Les turbines à vapeur, comme toutes les turbomachines (et contrairement aux machines volumétriques), sont des appareils à écoulement continu, ce qui veut dire que, pour un régime de fonctionnement donné, l’état du fluide est invariable en tout point. Cette propriété leur permet de fonctionner avec des débits très importants et rend donc possible la réalisation de machines de grande puissance (pouvant dépasser un million de kilowatts), et cela avec un rendement élevé et avec toute la souplesse de réglage exigée par le fonctionnement des centrales électriques modernes. De plus, les turbines à vapeur se prêtent, dans des conditions économiques, à la production simultanée d’énergie électrique et de chaleur. Pour toutes ces raisons, ces machines jouent un rôle de tout premier plan dans la production d’énergie électrique aux dépens de la chaleur fournie par les combustibles, qu’ils soient classiques ou nucléaires.

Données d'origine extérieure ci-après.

(* ===== verification/_CoqProject ===== *)
-Q . S2P
Prelude.v
Values.v
Response.v
Regex.v
Request.v
ReadLoop.v
Uploads.v
RequestMeta.v
Routes.v
Middleware.v
Lifecycle.v
Application.v
Discovery.v
(* ===== verification/Prelude.v ===== *)
(** * A Rocq model of the restipy request pipeline

    restipy (src/src/restipy/core/) is a small synchronous WSGI framework:
    a RestiPy application discovers its views and middlewares in the
    modules its settings name, and dispatches each WSGI request through
    the middleware phases, the router and the view's hooks.  This
    development models its parts in one file each, in dependency order:

    - [Prelude.v] (this file): the state-and-exception monad [st] in which
      every Python method that mutates the request or raises is written
      ([let* x := m in k], [sraise], [stry]), its laws, machines given by
      a step function ([iterate], determinism, uniqueness of normal
      forms), the loop combinator [for_each] ([for x in xs: f(x)]), the
      generic list lemmas, the hint database [restipy] and the shared
      tactics.
    - [Values.v]: the Python values the code handles ([pyval]: None, bool,
      int, str, bytes, list, dict as an association list in insertion
      order), the ASCII [str.upper]/[str.lower], [dict.__setitem__],
      [dict(pairs)], [int(str)], Python truthiness, and the exception
      taxonomy [exc] (HTTPException, RestiPyException with its [from]
      cause, any other Exception) with [str(e)] and
      [traceback.format_exc()].
    - [Response.v]: the Response object (restipy/core/response.py, which
      is not part of the sources: modelled from the spec and from
      src/tests/test_response.py), its status table, constructor,
      [set_status] setter, [header_list] and [get_response].
    - [Regex.v]: the subset of Python's [re] that route patterns use: a
      compiled pattern is a [regex] tree with named groups, [re_match] is
      [Pattern.match] (anchored at the start only, backtracking in
      Python's priority order) and [groupdict]; the matcher is sound and
      complete for the inductive semantics [matches] ([re_match_none_iff]),
      and reports the first match in Python's backtracking order, the
      head of the reference enumeration [all_matches] ([re_match_first]),
      with [sre]'s zero-width protection: a star iteration may match
      the empty string, and is then the last.
    - [Request.v]: the Request object of src/src/restipy/core/request.py:
      its slots as the record [request], the WSGI environment [environ]
      (CGI variables as a gmap, [wsgi.input] as the remaining bytes of the
      stream, [wsgi.errors] as an optional log), the properties
      ([method], [path], [content_length], [content_type], ...), the
      bounded body reader [_read_body] as a fuelled loop over 64 KiB
      chunks, and the lazily cached body accessors ([json], [form],
      [files]) with their shared [_form] cache.  Decoding, [parse_qsl],
      [json.loads] and the MIME parser are library calls: they are the
      operations of the class [BodyCodec], and the theorems hold for any
      instance.
    - [ReadLoop.v]: the same reading loop defined by well-founded
      recursion (Equations) on the bytes left in the stream, and the proof
      that the fuel [_read_body] gives suffices ([read_loop_terminates]).
    - [Uploads.v]: the temporary files of [_parse_multipart_files]:
      every entry of [_files] names a temporary file the request created
      ([save_files_tmp]), and a repeated field name orphans one.
    - [RequestMeta.v]: the remaining properties of Request: [header]
      with its [_headers] cache, [host], [origin], [url] and [href]
      ([urljoin] as the method of the class [UrlLib]), [query],
      [charset], [app] and [__repr__].
    - [Routes.v]: the View interface (route, methods, four hooks) as a
      record of monadic operations, the route table
      [gmap string (list view)] of [RestiPy._routes], [RestiPy._add_view]
      and [RestiPy.match] with its HEAD-to-GET fallback as the nested
      loops of the code; with the matcher's completeness, [match]
      raises its 404 exactly when no searched pattern matches a prefix of
      the path ([match_route_404_iff]).
    - [Middleware.v]: the three parallel hook lists of RestiPy,
      [add_middleware], and the phase runners [run_before] and
      [run_after] of [process_request].
    - [Lifecycle.v]: the view stage of [process_request] (the inner
      [try]): [run_view] as a function of the monad, and the state
      machine [vstep] of the spec's section 4.3 (one transition per hook
      call) proved to compute exactly [run_view] in four steps
      ([vstep_adequate]), and the routing of exceptions by their class
      ([on_exception_restipy_only]).
    - [Application.v]: the RestiPy instance (settings, route table,
      registry), [register_all] (the registrations [bootstrap] makes once
      the classes are found, used to build the fixtures),
      [RestiPy.process_request] (both error tiers, the debug gate, the
      error stream, and the shared default [params] dict it passes from
      one request to the next), [RestiPy.wsgi] (HEAD suppresses the body), and
      end-to-end runs of a small application.
    - [Discovery.v]: [RestiPy.bootstrap] and the module discovery it
      performs: the interpreter's modules as a table from dotted name to
      module (its [__name__] and its attributes in definition order, a
      class by its [__module__] and the View or Middleware instance it
      builds), [_import_module] with [ModuleNotFoundError],
      [_get_module_members] ([inspect.getmembers] sorted by name,
      filtered on [__module__]), [_import_view], [_import_middleware],
      and [RestiPy.__call__].  The application is threaded through
      [st restipy exc], so a failed import keeps what was registered
      before it.

    Correspondence.  Python methods that read or write [self] of a Request,
    or that raise, are functions [st request exc A] (a state transformer
    returning the new request and [Ok a] or [Exn e]).  Hooks written by the
    application (views and middleware) are arbitrary functions of that
    type, so every theorem about the pipeline holds for all hooks.  The
    registries of RestiPy are a record updated by pure functions.

    Theorems.  Each component file states its invariant and proves that the
    operations preserve it ([add_view_invariants], [add_middleware_aligned],
    [bootstrap_invariants], which holds also when an import fails), the
    behaviour of every branch, errors
    included ([match_route_first], [read_body_spec], [json_malformed],
    the [process_*] theorems, one per path through [process_request]),
    the lifecycle machine computing the view stage ([vstep_adequate]),
    round trips ([add_view_match_roundtrip]: what [_add_view] registers
    is what [match] finds), termination ([read_loop_terminates]), the
    discovery ([get_module_members_spec]: the classes a
    module defines, sorted by name; [bootstrap_missing_view]), and the
    properties the spec lists (first-match
    precedence, HEAD fallback, 404 on no match, middleware short-circuit,
    contract violations, the 413 check, the debug gate, end-to-end
    routing of [/users/(?P<id>\d+)]).  Where the code disagrees with the
    spec the theorem states what the code does: after-handler middleware
    is skipped by every early return, a handler's contract violation goes
    to [on_exception], [DEBUG is False] leaks the trace for other falsy
    settings, the reader can buffer up to 64 KiB past the limit, the
    body caches are tested by truthiness, a string route is never
    compiled, views of one module take precedence in the order of their
    class names rather than of their definitions ([discovery_precedence]),
    and the default [params={}] of [Request.__init__] carries
    what one request's hooks wrote into [req.params] to the next.  Each
    theorem with hypotheses has a closed witness.

    Bounds and fuel.  [_read_body]'s loop is a [Fixpoint] on a fuel
    argument; [read_fuel] gives it one more unit than the stream has bytes,
    which suffices because every iteration that does not stop consumes at
    least one byte (ReadLoop.v proves the fuelled loop equal to the loop
    by well-founded recursion, so the fuel never runs out).  The
    regex star loop has fuel [S (length input - position)] for the same
    reason.  The lifecycle machine needs no fuel: [vstep_adequate]
    shows that four steps always reach its only final state.  Integers (content
    length, MAX_BODY_SIZE, status codes) are unbounded [Z], as Python's
    int is.

    Not modelled.  What [importlib.import_module] does besides finding
    the module (running the module's code, caching it in [sys.modules])
    and the construction of an instance by [mview(self)], which the model
    takes as part of the class; a settings module without [VIEWS] or
    [MIDDLEWARES] (an AttributeError).  The frame
    lines of a traceback, [traceback.print_exc] to the process's stderr,
    temporary-file creation for uploads (a fresh path per file is drawn
    from a counter) are I/O.  The helper [env_to_h] of restipy/utils is
    not among the sources and is modelled from its use.  When two
    environment variables give the same header name, which one
    [req.header] keeps depends on the order of the WSGI dict, which the
    gmap of the environment does not record.  The modules the two
    source files import but that are not among the sources
    (restipy/core/response.py, exceptions.py, view.py, middleware.py and
    restipy/utils) are modelled only as far as the spec, the test file
    and their uses in the sources fix them; that is why the Response,
    the exceptions and the helpers are only partly modelled.  The text
    syntax of route patterns ([re.compile]'s parser) is not modelled:
    patterns are given compiled. *)

From stdpp Require Import base list relations sorting.
From Stdlib Require Import Lia.

Declare Scope restipy_scope.
Delimit Scope restipy_scope with rp.
Open Scope restipy_scope.
(** Closed form of the loop: it reads [CHUNK * nchunks] bytes, or the
    whole stream when that is shorter, and leaves the rest unread. *)
Lemma read_loop_spec f r t inp :
  (length inp < f)%nat ->
  concat (read_loop f r t inp).1 = take (chunk_len * nchunks r t) inp /\
  (read_loop f r t inp).2 = drop (chunk_len * nchunks r t) inp.
Proof.
  revert r inp. induction f as [|f IH]; intros r inp Hf; [lia|]. cbn [read_loop].
  destruct (Z.ltb_spec r t) as [Hlt|Hge]; cycle 1.
  { rewrite nchunks_stop by lia. by rewrite Nat.mul_0_r. }
  pose proof chunk_len_pos as Hc.
  destruct inp as [|b inp'] eqn:Einp.
  { rewrite take_nil, drop_nil. cbn [concat fst snd]. by rewrite take_nil, drop_nil. }
  rewrite <- Einp. destruct (take chunk_len inp) as [|c cs] eqn:Ech.
  { apply (f_equal length) in Ech. rewrite length_take, Einp in Ech. cbn [length] in Ech. lia. }
  rewrite <- Ech.
  destruct (IH (r + Z.of_nat (length (take chunk_len inp)))%Z (drop chunk_len inp))
    as [IHc IHr].
  { rewrite length_drop, Einp. cbn [length] in *. lia. }
  destruct (read_loop f _ t _) as [cs' rest] eqn:Eloop. cbn [concat fst snd] in *.
  rewrite nchunks_step by done.
  destruct (decide (chunk_len <= length inp)%nat) as [Hfull|Hshort].
  - rewrite length_take_le in IHc, IHr by done. rewrite chunk_len_Z in IHc, IHr.
    rewrite IHc, IHr, Nat.mul_succ_r, (Nat.add_comm _ chunk_len), <- take_take_drop, drop_drop.
    done.
  - assert (Ht : take chunk_len inp = inp) by (apply take_ge; lia).
    assert (Hd : drop chunk_len inp = []) by (apply drop_ge; lia).
    rewrite Ht, Hd in *. rewrite take_nil in IHc. rewrite drop_nil in IHr.
    rewrite IHc, IHr, app_nil_r.
    split; [symmetry; apply take_ge|symmetry; apply drop_ge]; nia.
Qed.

1. Principe de fonctionnement et classification

Une turbine à vapeur comporte un ou plusieurs étages , composés chacun de deux aubages , ou grilles d’aubes, dont l’un est fixe et l’autre mobile. Le plus souvent, la direction générale de l’écoulement de la vapeur est parallèle à l’axe de la turbine; celle-ci est alors du type axial . Dans certains cas, cette direction est perpendiculaire à l’axe (habituellement, dans le sens centripète); la turbine est alors du type radial .

La figure 1 représente une coupe longitudinale partielle d’une turbine axiale. La vapeur se détend dans les aubages fixes (1), qui sont montés sur des diaphragmes (3); toutefois, pour l’aubage fixe du premier étage (qui n’est pas représenté dans la figure), des dispositions spéciales facilitent l’admission de vapeur et le réglage de la turbine. Chacun des aubages fixes est suivi d’un aubage mobile (2) monté sur un disque (4); les différents disques sont fixés sur l’arbre (5), qui transmet la puissance développée par la turbine à l’appareil entraîné par celle-ci (par exemple, à une génératrice électrique). Pour réduire les fuites de vapeur entre la partie centrale des diaphragmes et les moyeux des disques, on munit les diaphragmes de lamelles métalliques (6) dont l’ensemble forme un labyrinthe.

En développant les aubages fixe et mobile d’un étage dans un plan, on obtient la disposition représentée sur la figure 2, (A) étant l’aubage fixe et (B) l’aubage mobile.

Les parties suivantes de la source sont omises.